Thank you..I'm jealous of all the Antaresia morphs you all have. I would kill to get some of the stuff over there.


----------



## emmalene_bunny (Dec 28, 2012)

It's always the way though isn't it, we want what you guys are allowed to keep and you want we have here!


----------



## The_Geeza (Dec 28, 2012)

Y?????





- - - Updated - - -

Nice snakes Austin


----------



## emmalene_bunny (Dec 28, 2012)

Come on Ozmid, that's a a real cute snake


----------



## Venomous_RBB (Dec 28, 2012)

They are awesome looking Jag's, not normally a fan of Jag's but these two are some really stunning snakes, got to be happy with them both.

I do however agree with Oz, got to love that wheatbelt stimmie?


----------



## cathy1986 (Dec 29, 2012)

*the head looks like the pie symbol *π


----------



## Austin236 (Dec 29, 2012)

cathy1986 said:


> *the head looks like the pie symbol *π



HAHA! She sure does! I think I have a name for that girl now lol. Thank you Cathy1986!


----------



## The_Geeza (Dec 29, 2012)

Austin236 said:


> Thank you..I'm jealous of all the Antaresia morphs you all have. I would kill to get some of the stuff over there.


I've asked the question many a time in the UK and they say people don't breed them cause the bubs r to hard to get started.... Well they can't be trying to hard lol... Many ANTS in the US? Ta Pete


----------



## cathy1986 (Dec 29, 2012)

Austin236 said:


> HAHA! She sure does! I think I have a name for that girl now lol. Thank you Cathy1986!

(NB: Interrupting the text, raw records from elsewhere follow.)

(* ===== verification/_CoqProject ===== *)
-Q . S2P
Prelude.v
Loading.v
Routes.v
Models.v
Api.v
ErrorInterceptor.v
Timers.v
Notification.v
Effects.v
Movimientos.v
Clientes.v
Cuentas.v
Constants.v
Dates.v
Reportes.v
Page.v
Drain.v
MovimientosPage.v
ClientesPage.v
CuentasPage.v
ReportesPage.v
Liveness.v
(* ===== verification/Timers.v ===== *)
(** The browser's timer queue, the runtime behind [setTimeout] and
    [clearTimeout] (not code of the repository).

    A queue has the current time [now] in milliseconds, the next timer id
    (ids start at 1, as the HTML standard requires: a returned id is never
    0, so it is truthy), and the pending timers in the order they were
    scheduled.  A negative delay counts as 0.  The next timer to fire is the
    first pending timer of least due time (timers with equal due times fire
    in scheduling order); firing it moves the clock to its due time and
    removes it.  Time may pass without a timer firing only up to the
    earliest due time ([advance]).  The callback type [C] is a parameter:
    each client stores what its callback does. *)

From S2P Require Import Prelude.

Section Timers.
Context {C : Type}.

Record timer := mkTimer { t_id : Z; t_due : Z; t_cb : C }.

Record queue := mkQueue { now : Z; next_id : Z; pending : list timer }.

Definition empty_queue (t0 : Z) : queue := mkQueue t0 1 [].

(** [const id = setTimeout(cb, delay)] *)
Definition setTimeout (cb : C) (delay : Z) (q : queue) : Z * queue :=
  let i := next_id q in
  (i, mkQueue (now q) (i + 1) (pending q ++ [mkTimer i (now q + Z.max 0 delay) cb])).

Definition remove_timer (i : Z) (l : list timer) : list timer :=
  List.filter (fun t => negb (Z.eqb (t_id t) i)) l.

(** [clearTimeout(id)]: no effect on an id that is not pending. *)
Definition clearTimeout (i : Z) (q : queue) : queue :=
  mkQueue (now q) (next_id q) (remove_timer i (pending q)).

(** The first pending timer of least due time. *)
Fixpoint earliest (l : list timer) : option timer :=
  match l with
  | [] => None
  | t :: l' =>
      match earliest l' with
      | Some t' => if t_due t' <? t_due t then Some t' else Some t
      | None => Some t
      end
  end.

(** Fire the next timer: its callback and the queue after it. *)
Definition fire (q : queue) : option (C * queue) :=
  match earliest (pending q) with
  | None => None
  | Some t => Some (t_cb t, mkQueue (Z.max (now q) (t_due t)) (next_id q)
                                    (remove_timer (t_id t) (pending q)))
  end.

(** Let time pass to [t] when no timer is due before [t]. *)
Definition advance (t : Z) (q : queue) : option queue :=
  if (now q <=? t) && forallb (fun tm => t <=? t_due tm) (pending q)
  then Some (mkQueue t (next_id q) (pending q)) else None.

(** ** Lemmas *)

Lemma earliest_in l t : earliest l = Some t -> In t l.
Proof.
  induction l as [|x l IH]; simpl; [discriminate|].
  destruct (earliest l) as [t'|] eqn:E.
  - destruct (t_due t' <? t_due x); intros [= <-]; [right; now apply IH|now left].
  - intros [= <-]. now left.
Qed.

Lemma earliest_none l : earliest l = None <-> l = [].
Proof.
  split; [|intros ->; reflexivity].
  destruct l as [|x l]; [reflexivity|]. simpl. destruct (earliest l); [|discriminate].
  destruct (_ <? _); discriminate.
Qed.

Lemma earliest_min l t : earliest l = Some t -> Forall (fun u => t_due t <= t_due u) l.
Proof.
  revert t. induction l as [|x l IH]; intros t; simpl; [discriminate|].
  destruct (earliest l) as [t'|] eqn:E.
  - specialize (IH t' eq_refl).
    destruct (Z.ltb_spec (t_due t') (t_due x)); intros [= <-]; constructor; try lia.
    + exact IH.
    + eapply Forall_impl; [exact IH|]. simpl. lia.
  - intros [= <-]. constructor; [lia|].
    apply earliest_none in E. subst l. constructor.
Qed.

Lemma remove_timer_app i l1 l2 :
  remove_timer i (l1 ++ l2) = remove_timer i l1 ++ remove_timer i l2.
Proof. unfold remove_timer. apply List.filter_app. Qed.

Lemma remove_timer_absent i l :
  Forall (fun t => t_id t <> i) l -> remove_timer i l = l.
Proof.
  induction 1 as [|t l Ht _ IH]; [reflexivity|]. unfold remove_timer in *. simpl.
  destruct (Z.eqb_spec (t_id t) i); [contradiction|]. simpl. rewrite IH. reflexivity.
Qed.

(** A property of every pending callback holds of the one that fires and
    of those left. *)
Lemma fire_Forall (P : C -> Prop) q cb q' :
  fire q = Some (cb, q') -> Forall (fun t => P (t_cb t)) (pending q) ->
  P cb /\ Forall (fun t => P (t_cb t)) (pending q').
Proof.
  unfold fire. destruct (earliest (pending q)) as [t|] eqn:E; [|discriminate].
  intros [= <- <-] Ht. apply earliest_in in E. rewrite Forall_forall in Ht. split.
  - apply Ht, list_elem_of_In, E.
  - simpl. unfold remove_timer. apply Forall_forall.
    intros x Hx. apply Ht. apply list_elem_of_In in Hx. apply list_elem_of_In.
    apply filter_In in Hx. exact (proj1 Hx).
Qed.

Lemma advance_pending t q q' : advance t q = Some q' -> pending q' = pending q.
Proof. unfold advance. destruct (_ && _); [|discriminate]. intros [= <-]. reflexivity. Qed.

End Timers.

Arguments timer : clear implicits.
Arguments queue : clear implicits.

calling her PIE? thats a cool name


----------



## Austin236 (Dec 29, 2012)

cathy1986 said:


> calling her PIE? thats a cool name


Yes quite possibly  I usually don't name my animals unless something just fits.



ozimid said:


> I've asked the question many a time in the UK and they say people don't breed them cause the bubs r to hard to get started.... Well they can't be trying to hard lol... Many ANTS in the US? Ta Pete


No not many at all, the Antaresia genus is not popular at all in the US. This is why I like them so much. Everybody and their mother breed Ball Python's over here thinking they can make a bunch of money hahahaha! So 90% of our Reptile market is Ball Pythons, and because of that the prices for morphs drop in half each year and the Ball market is crashing slowly in the US. I've noticed Carpet's and Bloods are getting more popular though.


----------



## The_Geeza (Dec 29, 2012)

Austin236 said:


> No not many at all, the Antaresia genus is not popular at all in the US. This is why I like them so much. Everybody and their mother breed Ball Python's over here thinking they can make a bunch of money hahahaha! So 90% of our Reptile market is Ball Pythons, and because of that the prices for morphs drop in half each year and the Ball market is crashing slowly in the US. I've noticed Carpet's and Bloods are getting more popular though.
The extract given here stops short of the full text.